Take counsell together, yet it shall be brought to nought: pronounce a decree, yet shall it not stand: for God is with vs.
11 Want alzo heeft de HEERE tot mij gezegd, met een sterke hand, en Hij onderwees mij van niet te wandelen op den weg dezes volks, zeggende:
For the Lord spake thus to me in taking of mine hand, and taught me, that I should not walke in the way of this people, saying,
12 Gijlieden zult niet zeggen: Een verbintenis, van alles, waar dit volk van zegt: Het is een verbintenis; en vreest gijlieden hun vreze niet, en verschrikt niet.
Say ye not, A confederacie to all them, to whome this people sayth a confederacie, neither feare you their feare, nor be afrayd of them.
13 Den HEERE der heirscharen, Dien zult gijlieden heiligen, en Hij zij uw vreze, en Hij zij uw verschrikking.
Sanctifie the Lord of hostes, and let him be your feare, and let him be your dread,
14 Dan zal Hij ulieden tot een Heiligdom zijn; maar tot een steen des aanstoots en tot een rotssteen der struikeling den twee huizen van Israel, tot een strik en tot een net den inwoners te Jeruzalem.
And he shalbe as a Sanctuarie: but as a stumbling stone, and as a rocke to fall vpon, to both the houses of Israel, and as a snare and as a net to the inhabitants of Ierusalem.
15 En velen onder hen zullen struikelen, en vallen, en verbroken worden, en zullen verstrikt en gevangen worden.
And many among them shall stumble, and shall fall and shalbe broken and shalbe snared and shalbe taken.
16 Bind de getuigenis toe; verzegel de wet onder mijn leerlingen.
Binde vp the testimonie: seale vp the Law among my disciples.
17 Daarom zal ik den Heere verbeiden, Die Zijn aangezicht verbergt voor het huis van Jakob, en ik zal Hem verwachten.
Therefore I will waite vpon the Lord that hath hid his face from the house of Iaakob, and I wil looke for him.
18 Ziet, ik en de kinderen, die mij de HEERE gegeven heeft, zijn tot tekenen en tot wonderen in Israel, van den HEERE der heirscharen, Die op den berg Sion woont.

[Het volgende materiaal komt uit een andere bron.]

(** X10: the busy wait of the polled program.  [flash_wait_busy] always
    returns, after between 1 and 10001 status frames on the selected line
    (select, exchange 0x05 and 0x00, deselect), and leaves no line selected.
    Every status read but the last showed BUSY (bit 0); the last one shows
    the flash idle unless all 10001 reads were made, and the busy-timeout
    warning is the last event exactly in that case. *)
Theorem polled_wait_busy_frames (hw : bus) (cs : Z) (m : machine) :
  exists (dss : list (Z * Z)) (m' : machine) (t : list event),
    flash_wait_busy hw cs m = Ret m' /\
    trace m' = trace m ++ t /\
    wire t = status_frames (select_value cs) dss /\
    csctrl m' = 0 /\
    1 <= Z.of_nat (length dss) <= 10001 /\
    (last t = Some (Print "Warning: Flash %d busy timeout" [cs]) <->
     Z.of_nat (length dss) = 10001) /\
    (Z.of_nat (length dss) < 10001 ->
     exists d0 d1, last dss = Some (d0, d1) /\ Z.testbit d1 0 = false) /\
    (forall i d0 d1, (S i < length dss)%nat -> dss !! i = Some (d0, d1) ->
       Z.testbit d1 0 = true).
Proof.
  destruct (wait_busy_loop_frames hw cs (Z.to_nat busy_retries) 0 m)
    as (dss & m' & t & E & Ht & Hw & Hcs & Hlen & Hle & Hwarn & Hidle & Hbusy);
    [lia | unfold busy_retries; lia |].
  exists dss, m', t. split; [exact E|]. split; [exact Ht|]. split; [exact Hw|].
  split; [exact Hcs|]. split; [lia|].
  split; [rewrite Hwarn; lia|].
  split; [intros Hlt; apply Hidle; lia | exact Hbusy].
Qed.

Lemma exchange_app (xs xs' ds ds' : list Z) :
  length xs = length ds ->
  exchange (xs ++ xs') (ds ++ ds') = exchange xs ds ++ exchange xs' ds'.
Proof.
  revert ds. induction xs as [|x xs IH]; intros [|d ds] Hlen;
    try discriminate; [reflexivity|].
  cbn. rewrite IH by (cbn in Hlen; lia). reflexivity.
Qed.

Lemma send_command_wire (hw : bus) (cmd addr : Z) (m : machine) :
  exists ds m' t,
    send_command hw cmd addr m = Ret m' /\
    trace m' = trace m ++ t /\
    length ds = 4%nat /\
    wire t = exchange (to_u32 cmd :: Interrupt.addr_bytes addr) ds /\
    csctrl m' = csctrl m.
Proof.
  unfold send_command. cbv zeta.
  next_transfer d0 m0 t0 E0 Ht0 Hw0 Hcs0.
  next_transfer d1 m1 t1 E1 Ht1 Hw1 Hcs1.
  next_transfer d2 m2 t2 E2 Ht2 Hw2 Hcs2.
  next_transfer d3 m3 t3 E3 Ht3 Hw3 Hcs3.
  exists [d0; d1; d2; d3], m3, (t0 ++ t1 ++ t2 ++ t3).
  split; [reflexivity|].
  split; [rewrite Ht3, Ht2, Ht1, Ht0, <- !app_assoc; reflexivity|].
  split; [reflexivity|].
  split; [|congruence].
  rewrite !wire_app, Hw0, Hw1, Hw2, Hw3, !to_u32_byte. reflexivity.
Qed.

Lemma recv_payload_wire (hw : bus) (n : nat) :
  forall (data : list Z) (i : nat) (m : machine),
  (i + n <= length data)%nat -> Z.of_nat (i + n) <= INT_MAX ->
  exists ds m' t,
    recv_payload hw data (Z.of_nat i) n m =
      Ret (take i data ++ map MoreNotions.low_byte ds ++ drop (i + n) data, m') /\
    trace m' = trace m ++ t /\
    length ds = n /\
    wire t = exchange (replicate n 0) ds /\
    csctrl m' = csctrl m.
Proof.
  induction n as [|n IH]; intros data i m Hfit Hmax; cbn [recv_payload].
  - exists [], m, []. rewrite Nat.add_0_r. cbn [map app].
    rewrite take_drop, app_nil_r. repeat split.
  - next_transfer d m1 t1 E1 Ht1 Hw1 Hcs1.
    rewrite InterruptFacts.buf_store_ok by lia. cbn [mbind outcome_bind].
    unfold INT_MAX in Hmax.
    rewrite InterruptFacts.wrap_int_id
      by (unfold int_range, INT_MIN, INT_MAX; lia).
    replace (Z.of_nat i + 1) with (Z.of_nat (S i)) by lia.
    rewrite Nat2Z.id.
    destruct (IH (<[i := Z.land d 0xFF]> data) (S i) m1)
      as (ds & m' & t & E & Ht & Hlen & Hw & Hcs);
      [rewrite length_insert; lia | unfold INT_MAX; lia |].
    exists (d :: ds), m', (t1 ++ t). rewrite E.
    split.
    { rewrite (take_S_r _ _ (Z.land d 0xFF)) by (apply list_lookup_insert_eq; lia).
      rewrite take_insert_ge by lia. rewrite drop_insert_lt by lia.
      rewrite <- app_assoc. cbn [map app].
      replace (S i + n)%nat with (i + S n)%nat by lia. reflexivity. }
    split; [rewrite Ht, Ht1, <- app_assoc; reflexivity|].
    split; [cbn; lia|].
    split; [rewrite wire_app, Hw1, Hw; reflexivity | congruence].
Qed.

Lemma send_payload_wire (hw : bus) (data : list Z) (n : nat) :
  forall (i : nat) (m : machine),
  (i + n <= length data)%nat -> Z.of_nat (i + n) <= INT_MAX ->
  exists ds m' t,
    send_payload hw data (Z.of_nat i) n m = Ret m' /\
    trace m' = trace m ++ t /\
    length ds = n /\
    wire t = exchange (map to_u32 (take n (drop i data))) ds /\
    csctrl m' = csctrl m.
Proof.
  induction n as [|n IH]; intros i m Hfit Hmax; cbn [send_payload].
  - exists [], m, []. rewrite app_nil_r. repeat split.
  - destruct (InterruptFacts.buf_load_ok data (Z.of_nat i)) as (b & -> & Hb); [lia|].
    cbn [mbind outcome_bind]. rewrite Nat2Z.id in Hb.
    next_transfer d m1 t1 E1 Ht1 Hw1 Hcs1.
    unfold INT_MAX in Hmax.
    rewrite InterruptFacts.wrap_int_id
      by (unfold int_range, INT_MIN, INT_MAX; lia).
    replace (Z.of_nat i + 1) with (Z.of_nat (S i)) by lia.
    destruct (IH (S i) m1) as (ds & m' & t & E & Ht & Hlen & Hw & Hcs);
      [lia | unfold INT_MAX; lia |].
    exists (d :: ds), m', (t1 ++ t).
    split; [exact E|].
    split; [rewrite Ht, Ht1, <- app_assoc; reflexivity|].
    split; [cbn; lia|].
    split; [|congruence].
    rewrite wire_app, Hw1, Hw, (drop_S _ _ _ Hb). reflexivity.
Qed.

(** X11: [flash_read_data] of the polled program, for [0 <= len] bytes that
    fit the caller's buffer, always returns.  On the wire it is one frame on
    the selected line: 0x03, the three address bytes (most significant
    first) and [len] zero bytes, each byte followed by one read of the data
    register.  The first [len] bytes of the caller's buffer become the low
    bytes read after the 5th to last byte sent, in order; the rest of the
    buffer is unchanged; no line is left selected. *)
Theorem polled_read_data_frame (hw : bus) (cs addr : Z) (data : list Z) (len : Z)
    (m : machine) :
  0 <= len <= INT_MAX -> len <= Z.of_nat (length data) ->
  exists (ds data' : list Z) (m' : machine) (t : list event),
    flash_read_data hw cs addr data len m = Ret (data', m') /\
    trace m' = trace m ++ t /\
    length ds = (4 + Z.to_nat len)%nat /\
    wire t = frame (select_value cs)
               (W25X_READ_DATA :: Interrupt.addr_bytes addr ++
                replicate (Z.to_nat len) 0) ds /\
    data' = map MoreNotions.low_byte (drop 4 ds) ++ drop (Z.to_nat len) data /\
    csctrl m' = 0.
Proof.
  intros Hlen Hfit. unfold flash_read_data. cbv zeta.
  destruct (send_command_wire hw W25X_READ_DATA addr (g233_spi_cs_assert cs m))
    as (ds0 & m0 & t0 & E0 & Ht0 & Hl0 & Hw0 & Hcs0).
  rewrite E0. cbn [mbind outcome_bind].
  destruct (recv_payload_wire hw (Z.to_nat len) data 0 m0)
    as (ds1 & m1 & t1 & E1 & Ht1 & Hl1 & Hw1 & Hcs1); [lia | lia |].
  change (recv_payload hw data 0) with (recv_payload hw data (Z.of_nat 0)).
  rewrite E1. cbn [mbind outcome_bind].
  exists (ds0 ++ ds1). eexists. eexists.
  exists ([MmioWrite SPI_CSCTRL (select_value cs)] ++ t0 ++ t1 ++
          [MmioWrite SPI_CSCTRL 0]).
  split; [reflexivity|]. split.
  { cbn [g233_spi_cs_deassert write_csctrl trace]. rewrite Ht1, Ht0.
    cbn [g233_spi_cs_assert write_csctrl trace]. rewrite <- !app_assoc.
    reflexivity. }
  split; [rewrite length_app; lia|].
  split.
  { rewrite !wire_app, Hw0, Hw1. unfold frame.
    change (W25X_READ_DATA :: Interrupt.addr_bytes addr ++ replicate (Z.to_nat len) 0)
      with ((to_u32 W25X_READ_DATA :: Interrupt.addr_bytes addr) ++
            replicate (Z.to_nat len) 0).
    rewrite exchange_app by (rewrite Hl0; reflexivity).
    rewrite <- app_assoc. reflexivity. }
  split; [|reflexivity].
  rewrite take_0. cbn [app Nat.add].
  rewrite drop_app_length' by (symmetry; exact Hl0). reflexivity.
Qed.

Lemma polled_read_data_frame_witness :
  exists (ds data' : list Z) (m' : machine) (t : list event),
    flash_read_data (bus_const 0x1A3) 1 0x010203 [7; 8; 9] 2 (mk_machine 0 0 [])
      = Ret (data', m') /\
    trace m' = trace (mk_machine 0 0 []) ++ t /\
    length ds = (4 + Z.to_nat 2)%nat /\
    wire t = frame (select_value 1)
               (W25X_READ_DATA :: Interrupt.addr_bytes 0x010203 ++
                replicate (Z.to_nat 2) 0) ds /\
    data' = map MoreNotions.low_byte (drop 4 ds) ++ drop (Z.to_nat 2) [7; 8; 9] /\
    csctrl m' = 0.
Proof.
  apply (polled_read_data_frame (bus_const 0x1A3) 1 0x010203 [7; 8; 9] 2
           (mk_machine 0 0 [])).
  - unfold INT_MAX. lia.
  - cbn. lia.
Defined.


Lemma write_enable_wire (hw : bus) (cs : Z) (m : machine) :
  exists d m' t,
    flash_write_enable hw cs m = Ret m' /\
    trace m' = trace m ++ t /\
    wire t = frame (select_value cs) [W25X_WRITE_ENABLE] [d] /\
    csctrl m' = 0.
Proof.
  unfold flash_write_enable.
  next_transfer d0 m0 t0 E0 Ht0 Hw0 Hcs0.
  exists d0. eexists.
  exists ([MmioWrite SPI_CSCTRL (select_value cs)] ++ t0 ++ [MmioWrite SPI_CSCTRL 0]).
  split; [reflexivity|]. split.
  { cbn [g233_spi_cs_deassert write_csctrl trace]. rewrite Ht0.
    cbn [g233_spi_cs_assert write_csctrl trace]. rewrite <- !app_assoc.
    reflexivity. }
  split; [|reflexivity].
  rewrite !wire_app, Hw0. reflexivity.
Qed.

Lemma last_of_wire (t : list event) : wire t <> [] -> exists e, last t = Some e.
Proof.
  intros H. destruct (last t) as [e|] eqn:El; [eauto|].
  apply last_None in El. subst t. contradiction.
Qed.

Lemma last_app_some (t1 t2 : list event) (e : event) :
  last t2 = Some e -> last (t1 ++ t2) = Some e.
Proof. intros H. rewrite last_app, H. reflexivity. Qed.

Lemma map_to_u32_bytes (l : list Z) :
  Forall (fun b => 0 <= b < 256) l -> map to_u32 l = l.
Proof.
  induction 1 as [|b l Hb _ IH]; [reflexivity|].
  cbn [map]. rewrite IH. unfold to_u32. rewrite Z.mod_small by lia. reflexivity.
Qed.

(** The part shared by erase and program: after the command frame comes
    the busy wait, and then the completion line, in any case. *)
Lemma wait_then_report (hw : bus) (cs : Z) (line : string) (m : machine) :
  exists (dss : list (Z * Z)) (m' : machine) (t : list event),
    (m1 ← flash_wait_busy hw cs m; Ret (printf line [cs] m1)) = Ret m' /\
    trace m' = trace m ++ t ++ [Print line [cs]] /\
    wire t = status_frames (select_value cs) dss /\
    csctrl m' = 0 /\
    1 <= Z.of_nat (length dss) <= 10001 /\
    (forall t0, last (t0 ++ t) = Some (Print "Warning: Flash %d busy timeout" [cs]) <->
                Z.of_nat (length dss) = 10001).
Proof.
  destruct (wait_busy_loop_frames hw cs (Z.to_nat busy_retries) 0 m)
    as (dss & m1 & t & E & Ht & Hw & Hcs & Hlen & Hle & Hwarn & _);
    [lia | unfold busy_retries; lia |].
  unfold flash_wait_busy. rewrite E. cbn [mbind outcome_bind].
  exists dss. eexists. exists t. split; [reflexivity|].
  cbn [printf trace csctrl]. split; [rewrite Ht, <- app_assoc; reflexivity|].
  split; [exact Hw|]. split; [exact Hcs|]. split; [lia|].
  intros t0.
  destruct (last_of_wire t) as [e He].
  { rewrite Hw. apply status_frames_nonempty. exact Hlen. }
  rewrite (last_app_some _ _ _ He), <- He, Hwarn. lia.
Qed.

Beholde, I and the children whome the Lord hath giuen me, are as signes and as wonders in Israel, by the Lord of hostes, which dwelleth in mount Zion.
19 Wanneer zij dan tot ulieden zeggen zullen: Vraagt waarzeggers en duivelskunstenaars, die daar piepen, en binnensmonds mompelen; zo zegt: Zal niet een volk zijn God vragen? zal men voor de levenden de doden vragen?
And when they shall say vnto you, Enquire at them that haue a spirit of diuination, and at the soothsayers, which whisper and murmure, Should not a people enquire at their God? from the liuing to the dead?
20 Tot de wet en tot de getuigenis! zo zij niet spreken naar dit woord, het zal zijn, dat zij geen dageraad zullen hebben.
To the Law, and to the testimonie, if they speake not according to this worde: it is because there is no light in them.
21 En een ieder van hen zal daar doorgaan, hard gedrukt en hongerig; en het zal geschieden, wanneer hem hongert, en hij zeer toornig zal zijn, dan zal hij vloeken op zijn koning en op zijn God, als hij opwaarts zal zien;
Then he that is afflicted and famished, shall go to and from in it: and when he shalbe hungry, he shall euen freat himselfe, and curse his King and his gods, and shall looke vpward.
22 Als hij de aarde aanschouwen zal, ziet, er zal benauwdheid en duisternis zijn; hij zal verduisterd zijn door angst, en voortgedreven door donkerheid.
And when he shall looke to the earth, beholde trouble, and darkenes, vexation and anguish, and he is driuen to darkenes.